Observation-driven correction of numerical weather prediction for marine winds
Matteo Peduto, Qidong Yang, Jonathan Giezendanner, Devis Tuia, Sherrie Wang
TL;DR
Open-ocean wind forecasts suffer from sparse and heterogeneous observations, limiting NWP accuracy. The authors propose an observation-informed correction framework that feeds recent in-situ observations into a transformer to adjust GFS outputs, rather than predicting winds from scratch. The model uses masking to handle irregular data, cross-attention to condition on target points, and position/time embeddings for arbitrary coordinates, achieving 45% RMSE reduction at 1 h and 13% at 48 h over the Atlantic, with strongest gains along coastlines and shipping lanes. This approach offers a practical, low-latency post-processing tool that complements NWP for maritime safety, routing, and offshore operations, and scales to grid-wide and site-specific forecasts in a single pass.
Abstract
Accurate marine wind forecasts are essential for safe navigation, ship routing, and energy operations, yet they remain challenging because observations over the ocean are sparse, heterogeneous, and temporally variable.
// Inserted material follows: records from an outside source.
(** [prepare] of a new upload. *)
Lemma prepare_new data q now now' du tu n :
  node_ok n → prepare_checks cfg q = Ok tt →
  existing_session (dp_idempotency_key q) (node_store n) = None →
  sessions (node_store n) !! uuid_to_string du = None →
  fs_paths (node_fs n) !! artifact_path cfg (uuid_to_string du) = None →
  zlen data = dp_artifact_size q → 0 < zlen data <= u64_max →
  sha256_hex data = dp_artifact_digest q →
  ∃ n' s response,
    prepare cfg q now now' du tu n = (n', Ok response) ∧
    uploading data (uuid_to_string du) (uuid_to_string tu) (dp_manifest_digest q) now' n' s ∧
    us_received_ranges s = [] ∧ us_fingerprint s = fingerprint q ∧
    us_idempotency_key s = dp_idempotency_key q ∧
    dr_deploy_id response = uuid_to_string du ∧ dr_upload_token response = uuid_to_string tu ∧
    response = build_prepare_response s (upload_session_ttl_secs cfg) now' ∧
    others_kept (uuid_to_string du) n n'.
Proof.
  intros Hn Hq He Habs Hpath Hz Hb Hd. pose proof (nk_store _ Hn) as Hso.
  unfold prepare. rewrite Hq. unfold prepare_decide.
  destruct (collect_session_cleanup_locked _ _ _ _ (node_store n)) as [st plan] eqn:E1.
  apply collect_session_cleanup_spec in E1.
  pose proof (existing_session_cleaned _ _ _ _ _ (so_indexed _ Hso) E1 He) as He1. rewrite He1.
  pose proof (store_ok_cleaned _ _ _ _ E1 Hso) as Hso1.
  unfold prepare_publish.
  destruct (collect_session_cleanup_locked _ _ _ _ st) as [st2 plan2] eqn:E2.
  apply collect_session_cleanup_spec in E2.
  change (us_idempotency_key (new_session cfg q now du tu)) with (dp_idempotency_key q).
  pose proof (existing_session_cleaned _ _ _ _ _ (so_indexed _ Hso1) E2 He1) as He2.
  rewrite He2. pose proof (store_ok_cleaned _ _ _ _ E2 Hso1) as Hso2.
  assert (sessions st2 !! uuid_to_string du = None) as Habs2.
  { eapply lookup_weaken_None; [|exact (cleaned_sub _ _ _ _ E2)].
    by eapply lookup_weaken_None; [|exact (cleaned_sub _ _ _ _ E1)]. }
  assert (∀ p, p ∈ plan ++ plan2 → p ≠ artifact_path cfg (uuid_to_string du)) as Hplan.
  { pose proof (cleaned_trans _ _ _ _ _ _ (cleaned_weaken _ (λ _ _, True) _ _ _ ltac:(done) E1)
      (cleaned_weaken _ (λ _ _, True) _ _ _ ltac:(done) E2)) as Hcl.
    intros p Hp Ep. destruct (cleaned_plan _ _ _ _ Hcl p Hp) as (d' & s' & Hs' & _ & ->).
    destruct (so_session _ Hso _ _ Hs') as (Hp' & _ & Ht'). rewrite Hp' in Ep.
    apply artifact_path_inj in Ep; [|done|by eexists]. congruence. }
  eexists _, (us_touch now' (new_session cfg q now du tu)), _. split; [reflexivity|].
  split; [|split_and!; try done; apply others_kept_put; etrans; [apply E2|apply E1]].
  unfold create_preallocated_file, fs_create. simpl. rewrite Hpath.
  pose proof (fresh_inode_None (node_fs n)) as Hfr. set (i0 := fresh_inode (node_fs n)) in *.
  assert (Hold : ∀ p i, fs_paths (node_fs n) !! p = Some i → i ≠ i0).
  { intros p i Hp ->. destruct (nk_dom _ Hn _ _ Hp). congruence. }
  unfold fs_update. simpl. rewrite alter_insert_eq. split; simpl; try done.
  - apply node_ok_with; [by apply store_ok_publish| |]; simpl.
    + intros p i [[_ <-]|[_ Hp]]%lookup_insert_Some; [by rewrite lookup_insert_eq|].
      rewrite lookup_insert_ne; [by eapply nk_dom|]. intros <-. by eapply Hold.
    + intros p p' i [[<- <-]|[? Hp]]%lookup_insert_Some [[<- Hi]|[? Hp']]%lookup_insert_Some;
        simplify_eq; try done; [..|by eapply (nk_inj _ Hn)]; by exfalso; eapply Hold.
  - apply lookup_insert_eq.
  - split; constructor.
  - exists (set_len [] (Z.to_nat (dp_artifact_size q))).
    rewrite fs_read_cleanup by (intros Hin; by apply (Hplan _ Hin)). split_and!.
    + unfold fs_read. simpl. rewrite lookup_insert_eq. simpl. by rewrite lookup_insert_eq.
    + unfold zlen. rewrite length_set_len. unfold zlen in *. lia.
    + intros x Hx. by apply covers_nil in Hx.
Qed.

Lemma complete_content data ranges (content : list byte) :
  wf_ranges (zlen data) ranges → 0 < zlen data → is_complete ranges (zlen data) = true →
  zlen content = zlen data →
  (∀ x : nat, covers ranges (Z.of_nat x) → content !! x = data !! x) → content = data.
Proof.
  intros Hwf Hpos Hcomp Hz Hagree. rewrite is_complete_spec in Hcomp by done.
  apply list_eq. intros x. destruct (decide (Z.of_nat x < zlen data)) as [Hx|Hx].
  - apply Hagree, Hcomp. lia.
  - by rewrite (lookup_ge_None_2 content), (lookup_ge_None_2 data) by (unfold zlen in *; lia).
Qed.
(** ** Theorems *)

(** C24 (safety).  The race between cancel and spawn has exactly one winner: a command
    whose cancel was acknowledged is never handed to the orchestrator, a command that ends
    as canceled was acknowledged, and while the orchestrator runs every cancel is told that
    it comes too late. *)
Theorem cancel_spawn_race clean s t tk :
  cmd_reach clean s → cs_tasks s !! t = Some tk →
  (executed (ct_pc tk) = true → ct_acked tk = false) ∧
  (canceled (ct_pc tk) = true → ct_acked tk = true) ∧
  (ct_pc tk = Execute → ∀ now, request_cancel (ct_id tk) now (cs_ops s) =
     Ok (cs_ops s, {| cancellable := false; final_state := Running |})).
Proof.
  intros HR%CInv_reach Ht. destruct (ci_task _ _ HR _ _ Ht) as (_ & [Hex Hcan] & _).
  split_and!; [done|done|]. intros E now.
  destruct (ci_entry _ _ HR t tk Ht) as (e & He & Heo).
  { apply owns_true. by rewrite E. }
  unfold entry_of in Heo. rewrite E in Heo. destruct Heo as [Hst Hph].
  unfold request_cancel. rewrite He. simpl. rewrite Hst. simpl. by rewrite decide_True.
Qed.

(** Events reach the client in the order of the protocol: accepted,
    progress, then one terminal event, preceded by a second progress event exactly when the
    command succeeded; nothing follows the terminal event. *)
Theorem command_event_order clean s t tk :
  cmd_reach clean s → cs_tasks s !! t = Some tk →
  ∃ state, is_terminal state = true ∧
    ct_sent tk `prefix_of` events_before state ++ [terminal_event state] ∧
    (∀ st err, ct_pc tk = Purge st err → st = state).
Proof.
  intros HR%CInv_reach Ht. destruct (ci_task _ _ HR _ _ Ht) as (Hs & _ & _).
  unfold sent_ok in Hs. destruct (ct_pc tk) eqn:E.
  1-7: exists Succeeded; rewrite Hs; split_and!; [done|by eexists|done].
  { destruct Hs as (-> & Hterm & ->). exists state. split_and!; [done|by eexists|done]. }
  all: destruct Hs as (Hterm & Hs); exists state;
    (split_and!; [done| |congruence]); destruct Hs as [->| ->]; [by eexists|done].
Qed.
We reformulate wind forecasting as observation-informed correction of a global numerical weather prediction (NWP) model. Rather than forecasting winds directly, we learn local correction patterns by assimilating the latest in-situ observations to adjust the Global Forecast System (GFS) output. We propose a transformer-based deep learning architecture that (i) handles irregular and time-varying observation sets through masking and set-based attention mechanisms, (ii) conditions predictions on recent observation-forecast pairs via cross-attention, and (iii) employs cyclical time embeddings and coordinate-aware location representations to enable single-pass inference at arbitrary spatial coordinates. We evaluate our model over the Atlantic Ocean using observations from the International Comprehensive Ocean-Atmosphere Data Set (ICOADS) as reference. The model reduces GFS 10-meter wind RMSE at all lead times up to 48 hours, achieving 45% improvement at 1-hour lead time and 13% improvement at 48-hour lead time. Spatial analyses reveal the most persistent improvements along coastlines and shipping routes, where observations are most abundant. The tokenized architecture naturally accommodates heterogeneous observing platforms (ships, buoys, tide gauges, and coastal stations) and produces both site-specific predictions and basin-scale gridded products in a single forward pass. These results demonstrate a practical, low-latency post-processing approach that complements NWP by learning to correct systematic forecast errors.